Windows 7 / Getting Started

Windows Media Player

By far the most often used part of Windows Media Center is the Windows Media Player.

Starting with Vista, Microsoft included a digital media player that lets you download, edit, rearrange, and watch photos, videos, or movies or listen to recorded music and commercial radio. Some users no longer subscribe to cable or satellite TV and now watch TV via their computers.

With a simple USB TV Tuner, you can record and watch shows on your schedule. Windows Media Center has been updated to manage a single TV guide containing both standard and digital high-definition TV shows.

You start the Media Player by clicking the related icon in the taskbar. The first time you do this, you'll be asked to set up the Windows Media Player, which may take some time. After it is set up, you can click this icon to display a list of frequently accessed sections of Media Center. This can be either specific files, such as photos and videos, or functions, such as TV.

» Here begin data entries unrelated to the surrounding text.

(** ** Facts about tables *)

Lemma lookup_setitem_same (df : DataFrame) (name : string) (s : Series) :
  lookup name (setitem df name s) = Some s.
Proof.
  induction df as [|[n old] rest IH]; simpl.
  - now rewrite String.eqb_refl.
  - destruct (n =? name)%string eqn:E; simpl; rewrite E; [reflexivity | exact IH].
Qed.

Lemma lookup_setitem_other (df : DataFrame) (name other : string) (s : Series) :
  other <> name ->
  lookup other (setitem df name s) = lookup other df.
Proof.
  intros Hne. induction df as [|[n old] rest IH]; simpl.
  - destruct (String.eqb_spec name other); [congruence | reflexivity].
  - destruct (String.eqb_spec n name) as [->|Hn]; simpl.
    + destruct (String.eqb_spec name other); [congruence | reflexivity].
    + destruct (n =? other)%string; [reflexivity | exact IH].
Qed.

Lemma mapM_raises {A B : Type} (f : A -> py B) (l : list A) (a : A) :
  In a l -> returns (f a) = false -> returns (mapM f l) = false.
Proof.
  induction l as [|x r IH]; simpl; [tauto|].
  intros [-> | Hin] Hf.
  - destruct (f a); [discriminate | reflexivity].
  - destruct (f x); simpl; [|reflexivity].
    specialize (IH Hin Hf). destruct (mapM f r); [discriminate | reflexivity].
Qed.

Lemma nansum_present (l : list (option Q)) : (nansum l == Qsum (present l))%Q.
Proof.
  unfold nansum. induction l as [|[q|] r IH]; simpl.
  - reflexivity.
  - now rewrite IH.
  - rewrite IH. ring.
Qed.

Lemma count_valid_present (l : list (option Q)) :
  count_valid l = List.length (present l).
Proof.
  unfold count_valid. induction l as [|[q|] r IH]; simpl; congruence.
Qed.

Lemma present_int_values (l : list Z) :
  present (int_values l) = map inject_Z l.
Proof. induction l as [|z r IH]; simpl; congruence. Qed.

Lemma Qsum_inject (l : list Z) :
  (Qsum (map inject_Z l) == inject_Z (fold_right Z.add 0%Z l))%Q.
Proof.
  induction l as [|z r IH]; simpl; [reflexivity|].
  rewrite IH, inject_Z_plus. reflexivity.
Qed.

(** ** Facts about the metrics summariser *)

Lemma nanmean_present (l : list (option Q)) :
  scalar_eq (scalar_times100 (nanmean l)) (percent_mean (present l)).
Proof.
  unfold nanmean. rewrite count_valid_present.
  pose proof (nansum_present l) as Hs.
  destruct (present l) as [|v vs] eqn:E; simpl; [exact I|].
  simpl in Hs. rewrite Hs. ring.
Qed.

Lemma average_percent_numeric (name : string) (df : DataFrame) (s : Series) :
  lookup name df = Some s -> is_numeric s = true ->
  exists a, average_percent name df = Ret a
            /\ scalar_eq a (percent_mean (present (numeric_values s))).
Proof.
  intros Hl Hn. unfold average_percent, has_column, getitem. rewrite Hl.
  destruct s as [l|l|l|l]; try discriminate; simpl;
    eexists; (split; [reflexivity | apply nanmean_present]).
Qed.

Lemma average_percent_absent (name : string) (df : DataFrame) :
  lookup name df = None -> average_percent name df = Ret (Some (Int 0)).
Proof.
  intros Hl. unfold average_percent, has_column. now rewrite Hl.
Qed.

Lemma impressions_total_numeric (df : DataFrame) (s : Series) :
  lookup "impressions" df = Some s -> is_numeric s = true ->
  exists t, impressions_total df = Ret t
            /\ (number_value t == Qsum (present (numeric_values s)))%Q.
Proof.
  intros Hl Hn. unfold impressions_total, has_column, getitem. rewrite Hl.
  destruct s as [l|l|l|l]; try discriminate; simpl; eexists;
    (split; [reflexivity|]); simpl.
  - now rewrite present_int_values, Qsum_inject.
  - apply nansum_present.
Qed.

Lemma impressions_total_absent (df : DataFrame) :
  lookup "impressions" df = None -> impressions_total df = Ret (Int 0).
Proof.
  intros Hl. unfold impressions_total, has_column. now rewrite Hl.
Qed.

Lemma average_percent_returns (name : string) (df : DataFrame) :
  In name metric_columns -> metric_columns_numeric df ->
  exists a, average_percent name df = Ret a
            /\ forall s, lookup name df = Some s ->
                 scalar_eq a (percent_mean (present (numeric_values s))).
Proof.
  intros Hin Hdf. destruct (lookup name df) as [s|] eqn:Hl.
  - destruct (average_percent_numeric name df s Hl (Hdf _ _ Hin Hl)) as [a [Ha Hs]].
    exists a. split; [exact Ha|]. intros s' Hs'. now inversion Hs'; subst.
  - exists (Some (Int 0)). split; [now apply average_percent_absent | discriminate].
Qed.

Lemma impressions_total_returns (df : DataFrame) :
  metric_columns_numeric df ->
  exists t, impressions_total df = Ret t
            /\ forall s, lookup "impressions" df = Some s ->
                 (number_value t == Qsum (present (numeric_values s)))%Q.
Proof.
  intros Hdf. destruct (lookup "impressions" df) as [s|] eqn:Hl.
  - assert (Hin : In "impressions" metric_columns) by (simpl; tauto).
    destruct (impressions_total_numeric df s Hl (Hdf _ _ Hin Hl)) as [t [Ht Hs]].
    exists t. split; [exact Ht|]. intros s' Hs'. now inversion Hs'; subst.
  - exists (Int 0). split; [now apply impressions_total_absent | discriminate].
Qed.

(** C3: on a table whose metric columns are numeric, the summariser
    returns, and its averages and its impressions total are those of the
    values that are not missing: the mean divides the sum of the present
    values by their number, the sum adds the present values only.  On
    engagement rates [0.1, missing, 0.3] the average is 20 (shown as
    [20.00%]), not 13.33, and impressions [100, missing, 200] sum to 300. *)
Theorem summary_excludes_missing (df : DataFrame) :
  metric_columns_numeric df ->
  (exists m, summary_values df = Ret m
     /\ (forall s, lookup "engagement rate" df = Some s ->
           scalar_eq (avg_engagement m)
             (percent_mean (present (numeric_values s))))
     /\ (forall s, lookup "click through rate (ctr)" df = Some s ->
           scalar_eq (avg_ctr m)
             (percent_mean (present (numeric_values s))))
     /\ (forall s, lookup "impressions" df = Some s ->
           (number_value (total_impressions m)
            == Qsum (present (numeric_values s)))%Q))
  /\ (exists m, summary_values three_posts = Ret m
        /\ scalar_eq (avg_engagement m) (Some (Float 20))
        /\ ~ scalar_eq (avg_engagement m) (Some (Float (40 # 3)))
        /\ (number_value (total_impressions m) == 300)%Q
        /\ create_summary_metrics three_posts =
             Ret [ ("Total Posts", "3");
                   ("Total Impressions", "300.0");
                   ("Avg Engagement Rate", "20.00%");
                   ("Avg Click-Through Rate", "0.00%") ]).
Proof.
  intros Hdf. split.
  - destruct (average_percent_returns "engagement rate" df) as [a [Ha Has]];
      [simpl; tauto | exact Hdf |].
    destruct (average_percent_returns "click through rate (ctr)" df)
      as [c [Hc Hcs]]; [simpl; tauto | exact Hdf |].
    destruct (impressions_total_returns df Hdf) as [t [Ht Hts]].
    unfold summary_values. rewrite Ha, Hc, Ht. simpl.
    eexists. split; [reflexivity|]. simpl. auto.
  - eexists. split; [reflexivity|]. simpl.
    repeat split; try reflexivity. intros H. vm_compute in H. discriminate.
Qed.

Lemma summary_excludes_missing_witness :
  exists m, summary_values three_posts = Ret m
    /\ scalar_eq (avg_engagement m)
         (percent_mean [(1 # 10)%Q; (3 # 10)%Q])
    /\ (number_value (total_impressions m) == 100 + (200 + 0))%Q.
Proof.
  assert (H : metric_columns_numeric three_posts).
  { intros name s Hin Hl. simpl in Hin.
    destruct Hin as [<- | [<- | [<- | []]]]; vm_compute in Hl;
      inversion Hl; reflexivity. }
  destruct (summary_excludes_missing three_posts H) as [[m [Hm [He [_ Hi]]]] _].
  exists m. split; [exact Hm|]. split.
  - apply (He _ eq_refl).
  - apply (Hi _ eq_refl).
Defined.

Lemma present_all_missing (s : Series) :
  all_missing s -> present (numeric_values s) = [].
Proof.
  unfold all_missing. induction 1 as [|c r Hc _ IH]; [reflexivity|].
  subst c. exact IH.
Qed.

Lemma scalar_eq_nan (a : scalar) : scalar_eq a NaN -> a = NaN.
Proof. destruct a; simpl; [tauto | reflexivity]. Qed.

Lemma average_percent_present_not_fallback
  (name : string) (df : DataFrame) (s : Series) (a : scalar) :
  lookup name df = Some s -> average_percent name df = Ret a ->
  a <> Some (Int 0).
Proof.
  intros Hl. unfold average_percent, has_column, getitem. rewrite Hl. simpl.
  destruct s as [l|l|l|l]; simpl.
  - destruct (object_values l) as [vs|]; simpl; [|discriminate].
    unfold nanmean. destruct (count_valid vs =? 0); simpl; intros H; inversion H;
      discriminate.
  - unfold nanmean. destruct (count_valid (int_values l) =? 0); simpl;
      intros H; inversion H; discriminate.
  - unfold nanmean. destruct (count_valid l =? 0); simpl;
      intros H; inversion H; discriminate.
  - discriminate.
Qed.

(** C10: on a table whose metric columns are numeric the summariser
    returns, and for the engagement rate and for the click-through rate
    alike: when the column is present and every value in it is missing the
    average is [NaN]; the integer zero of the fallback is the average
    exactly when the column is absent. *)
Theorem summary_average_nan_when_all_missing (df : DataFrame) :
  metric_columns_numeric df ->
  exists m, summary_values df = Ret m
    /\ (forall s, lookup "engagement rate" df = Some s -> all_missing s ->
          avg_engagement m = NaN)
    /\ (forall s, lookup "click through rate (ctr)" df = Some s ->
          all_missing s -> avg_ctr m = NaN)
    /\ (avg_engagement m = Some (Int 0)
        <-> lookup "engagement rate" df = None)
    /\ (avg_ctr m = Some (Int 0)
        <-> lookup "click through rate (ctr)" df = None).
Proof.
  intros Hdf.
  destruct (average_percent_returns "engagement rate" df) as [a [Ha Has]];
    [simpl; tauto | exact Hdf |].
  destruct (average_percent_returns "click through rate (ctr)" df)
    as [c [Hc Hcs]]; [simpl; tauto | exact Hdf |].
  destruct (impressions_total_returns df Hdf) as [t [Ht _]].
  unfold summary_values. rewrite Ha, Hc, Ht. simpl.
  eexists. split; [reflexivity|]. simpl.
  repeat split.
  - intros s Hl Hs. apply scalar_eq_nan.
    specialize (Has s Hl). now rewrite (present_all_missing s Hs) in Has.
  - intros s Hl Hs. apply scalar_eq_nan.
    specialize (Hcs s Hl). now rewrite (present_all_missing s Hs) in Hcs.
  - intros E. destruct (lookup "engagement rate" df) as [s|] eqn:Hl;
      [|reflexivity].
    exfalso. exact (average_percent_present_not_fallback _ _ _ _ Hl Ha E).
  - intros Hl. rewrite (average_percent_absent _ _ Hl) in Ha. now inversion Ha.
  - intros E. destruct (lookup "click through rate (ctr)" df) as [s|] eqn:Hl;
      [|reflexivity].
    exfalso. exact (average_percent_present_not_fallback _ _ _ _ Hl Hc E).
  - intros Hl. rewrite (average_percent_absent _ _ Hl) in Hc. now inversion Hc.
Qed.

Lemma summary_average_nan_witness :
  exists m, summary_values posts_without_rates = Ret m
    /\ avg_engagement m = NaN
    /\ avg_ctr m = Some (Int 0)
    /\ create_summary_metrics posts_without_rates =
         Ret [ ("Total Posts", "3");
               ("Total Impressions", "0");
               ("Avg Engagement Rate", "nan%");
               ("Avg Click-Through Rate", "0.00%") ].
Proof.
  assert (H : metric_columns_numeric posts_without_rates).
  { intros name s Hin Hl. simpl in Hin.
    destruct Hin as [<- | [<- | [<- | []]]]; vm_compute in Hl;
      inversion Hl; reflexivity. }
  destruct (summary_average_nan_when_all_missing posts_without_rates H)
    as [m [Hm [He [_ [_ Hc]]]]].
  exists m. split; [exact Hm|]. split; [|split].
  - apply (He _ eq_refl). repeat constructor.
  - now apply Hc.
  - unfold create_summary_metrics. rewrite Hm. simpl.
    vm_compute in Hm. inversion Hm. reflexivity.
Defined.

(** ** Facts about the loader *)

Section LoaderFacts.
Context {pandas : Pandas}.

Lemma bind_raises {A B : Type} (m : py A) (k : A -> py B) :
  returns m = false -> returns (x <- m ;; k x) = false.
Proof. destruct m; [discriminate | reflexivity]. Qed.

Lemma to_datetime_raises (dates : list cell) (s : string) :
  In (Text s) dates -> parse_datetime s = None ->
  returns (to_datetime (ObjectSeries dates)) = false.
Proof.
  intros Hin Hp. simpl. apply bind_raises.
  apply (mapM_raises _ _ (Text s) Hin). simpl. now rewrite Hp.
Qed.


End LoaderFacts.

(** C1 fails for the date column: when the sheet has its title column and
    a created-date column in which one text cell is not a date, the loader
    returns no table. *)
Theorem load_fails_on_unparsable_date {pandas : Pandas}
  (df : DataFrame) (dates : list cell) (s : string) :
  has_column "post title" (normalise_columns df) = true ->
  lookup "created date" (normalise_columns df) = Some (ObjectSeries dates) ->
  In (Text s) dates ->
  parse_datetime s = None ->
  loaded_table (load_and_process_data (Ret df)) = None.
Proof.
  intros Ht Hd Hin Hp.
  unfold load_and_process_data, load_body.
  cbn [bind]. rewrite Ht. cbn [negb].
  unfold has_column in Ht. unfold getitem.
  destruct (lookup "post title" (normalise_columns df)) as [title|];
    [cbn [bind] | discriminate].
  unfold convert_if_present at 1.
  rewrite lookup_setitem_other by discriminate. rewrite Hd.
  pose proof (to_datetime_raises dates s Hin Hp) as Hr.
  destruct (to_datetime (ObjectSeries dates)); [discriminate | reflexivity].
Qed.

Lemma load_fails_on_unparsable_date_witness :
  loaded_table
    (load_and_process_data (pandas := example_pandas) (Ret sheet_with_bad_cells))
  = None
  /\ exists message,
       load_and_process_data (pandas := example_pandas) (Ret sheet_with_bad_cells)
       = NoTable message.
Proof.
  split; [|eexists; reflexivity].
  apply (load_fails_on_unparsable_date (pandas := example_pandas)
           sheet_with_bad_cells
           [Stamp 1700000000000000000; Text "not a date"] "not a date").
  - reflexivity.
  - reflexivity.
  - simpl. tauto.
  - reflexivity.
Defined.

You can toggle back and forth between full-screen and minimized modes by clicking anywhere on the content that is playing. Or you can click the View Full Screen icon on the right side of the media controls.

To view your full Media Library along with the interface for managing it, click the Switch To Library icon on the right side of the media controls.

After you switch to the Library View, you get the full screen for managing your library.

The primary categories in the digital media library are on the left, what's currently playing is minimized on the right, and the controls for what's playing are in the bar at the bottom.

After you pick a category, you'll be able to find your favorite shows quickly with new features such as turbo scroll. Just hold down the rightarrow key and you'll zip through content listings.

Note Windows 7 now supports many types of media files, including .asf, .wma, .wmv, .wm, metafiles (.asx, .wax, .wvx, .wpl),Microsoft Digital Video Recording (.dvr-ms), .wmd, .avi, and MPG-type files (.mpg, .mpeg, .m1v, .mp2, .mp3, .mpa, .mpe, .mpv2, and .m3u). In addition, it supports .aac audio files and H.264, DivX, and Xvid video files, with no third-party download needed.

Play To

You can use the Windows 7 Media Player to send video or audio to other Windows 7 PCs and DLNA (Digital Living Network Alliance)-certified digital media rendering devices via the Play To feature. With Play To, you can browse or search from within Windows Media Player or Windows Explorer to find the media you want and then choose where you want it to be played. A remote control window appears for each Play To session, giving you the ability to control the entire experience.

You can also Play To a cell phone, provided it is DLNA-certified and supports Windows 7. After you've set up the Windows Media Player to stream media to the cell phone, you can select media items to play on a cell phone or another PC. A Play To remote control window appears on the cell phone, providing standard controls like play, pause, stop, skip forward and backward, seek forward and backward, volume, and mute. After the Play To remote control window appears on your cell phone, you can reorder or delete items, add to the queue, or toggle repeat. You can even add new media items from Windows Media Player or Windows Explorer by dragging them into this window.

Streaming Media

Streaming media is pictures, audio, video, or other media that is constantly received by a user while it is being delivered by a streaming provider. Microsoft has been providing support for streaming media since the 1980s, although there have been problems with bandwidth and computers powerful enough to handle that much data that fast. Windows XP and Vista provided some support for streaming media; Windows 7 provides much better support.

In Windows 7, media streaming is enabled and works by default. Configuring media streaming is easy. The Stream menu in the Window Media Player user interface enables you to

  • Set up your home PC so you can access your media libraries while away from home.
  • Allow other Windows 7 PCs and devices to push media to your Player and control it.
  • Quickly authorize all home PCs and devices to access your media collection.

After you have the Windows Media Player configured to allow streaming media anywhere in your house (or office), why stop there? If your pictures, music, videos, and recorded TV content are available on your home PC, you take it with you, say, on a family vacation. You don't have to download what you want onto your laptop or other media player. You can tap into the entertainment on your home PC from pretty much wherever you can connect to the Internet. Use Windows Media Player on your laptop to listen to music and view pictures, videos, or recorded TV in the media libraries on your home PC.